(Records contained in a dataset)
▶

(** The namespace, the ServiceAccount and the name of a workload *)
Definition pod_account (d ps default_ns : val) : result (val * string) :=
  m <- item d "metadata" ;; n <- get m "namespace" ;;
  let pod_ns := por n default_ns in
  a <- get ps "serviceAccountName" ;;
  name <- (if truthy a then Ok a else b <- get ps "serviceAccount" ;; Ok (por b (VStr "default"))) ;;
  Ok (pod_ns, cat [py_str pod_ns; "/"; py_str name]).
Definition who_of (d : val) : result string :=
  k <- item d "kind" ;; n <- meta_name d ;; Ok (cat [py_str k; "/"; py_str n]).
Definition judge_container (docs : list val) (default_ns pod_ns : val) (sa who : string) (c : val) : result (list string) :=
  script <- script_of c ;; env <- literal_env c ;;
  flatM (judge_read docs default_ns pod_ns sa who script env c) (secret_reads script).
Definition judge_doc (docs : list val) (default_ns d : val) : result (list string) :=
  ps <- pod_spec d ;;
  if is_none ps then Ok [] else
  '(pod_ns, sa) <- pod_account d ps default_ns ;; who <- who_of d ;;
  ics <- or_empty ps "initContainers" ;; cs <- or_empty ps "containers" ;; l <- added ics cs ;;
  flatM (judge_container docs default_ns pod_ns sa who) l.
Definition check (docs : list val) (default_ns : val) : result (list string) :=
  flatM (judge_doc docs default_ns) docs.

◀

[TASK REQUIREMENTS] Write out all of the entries above, exactly and in full.

[ANSWER SECTION]
(** The namespace, the ServiceAccount and the name of a workload *)
Definition pod_account (d ps default_ns : val) : result (val * string) :=
  m <- item d "metadata" ;; n <- get m "namespace" ;;
  let pod_ns := por n default_ns in
  a <- get ps "serviceAccountName" ;;
  name <- (if truthy a then Ok a else b <- get ps "serviceAccount" ;; Ok (por b (VStr "default"))) ;;
  Ok (pod_ns, cat [py_str pod_ns; "/"; py_str name]).
Definition who_of (d : val) : result string :=
  k <- item d "kind" ;; n <- meta_name d ;; Ok (cat [py_str k; "/"; py_str n]).
Definition judge_container (docs : list val) (default_ns pod_ns : val) (sa who : string) (c : val) : result (list string) :=
  script <- script_of c ;; env <- literal_env c ;;
  flatM (judge_read docs default_ns pod_ns sa who script env c) (secret_reads script).
Definition judge_doc (docs : list val) (default_ns d : val) : result (list string) :=
  ps <- pod_spec d ;;
  if is_none ps then Ok [] else
  '(pod_ns, sa) <- pod_account d ps default_ns ;; who <- who_of d ;;
  ics <- or_empty ps "initContainers" ;; cs <- or_empty ps "containers" ;; l <- added ics cs ;;
  flatM (judge_container docs default_ns pod_ns sa who) l.
Definition check (docs : list val) (default_ns : val) : result (list string) :=
  flatM (judge_doc docs default_ns) docs.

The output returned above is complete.